182. Duplicate Emails
Description
Pandas Schema
data = [[1, 'a@b.com'], [2, 'c@d.com'], [3, 'a@b.com']]
person = pd.DataFrame(data, columns=['id', 'email']).astype({'id':'Int64', 'email':'object'})
Table: Person
+-------------+---------+ | Column Name | Type | +-------------+---------+ | id | int | | email | varchar | +-------------+---------+
id is the primary key (column with unique values) for this table.
Each row of this table contains an email. The emails will not contain uppercase letters.
Write a solution to report all the duplicate emails. Note that it’s guaranteed that the email field is not NULL.

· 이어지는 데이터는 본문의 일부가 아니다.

(** ** Exceptions and results *)

Inductive exn :=
| SynapseError (code : Z) (msg : string)
| TypeError (msg : string)
| KeyError (key : string)
| AttributeError (msg : string)
| CollaboratorError (what : string).

Inductive result (A : Type) :=
| Ok (a : A)
| Raise (e : exn).
Arguments Ok {A} a.
Arguments Raise {A} e.

Definition is_ok {A} (r : result A) : bool :=
  match r with Ok _ => true | Raise _ => false end.

(** ** A state monad with exceptions

    A raised exception keeps the state reached so far, as a Python
    exception leaves every mutation done before it in place. *)

Definition M (S A : Type) : Type := S → result A * S.

Definition ret {S A} (a : A) : M S A := λ s, (Ok a, s).
Definition raise {S A} (e : exn) : M S A := λ s, (Raise e, s).
Definition bind {S A B} (c : M S A) (k : A → M S B) : M S B :=
  λ s, match c s with
       | (Ok a, s') => k a s'
       | (Raise e, s') => (Raise e, s')
       end.
Definition gets {S A} (f : S → A) : M S A := λ s, (Ok (f s), s).
Definition modify {S} (f : S → S) : M S unit := λ s, (Ok tt, f s).

Notation "x <~ c ;; k" := (bind c (λ x, k))
  (at level 100, c at next level, right associativity,
   format "'[v' x  <~  c  ;;  '/' k ']'").
Notation "c ;;; k" := (bind c (λ _, k))
  (at level 100, right associativity,
   format "'[v' c  ;;;  '/' k ']'").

Return the result table in any order.
The result format is in the following example.
Example 1:
- Input:
Person table: +----+---------+ | id | email | +----+---------+ | 1 | a@b.com | | 2 | c@d.com | | 3 | a@b.com | +----+---------+
- Output:
+---------+ | Email | +---------+ | a@b.com | +---------+
- Explanation: a@b.com is repeated two times.
Submitted Code
import pandas as pd
def duplicate_emails(person: pd.DataFrame) -> pd.DataFrame:
# email 행 이름 변경
person.rename(columns={"email": "Email"}, inplace=True)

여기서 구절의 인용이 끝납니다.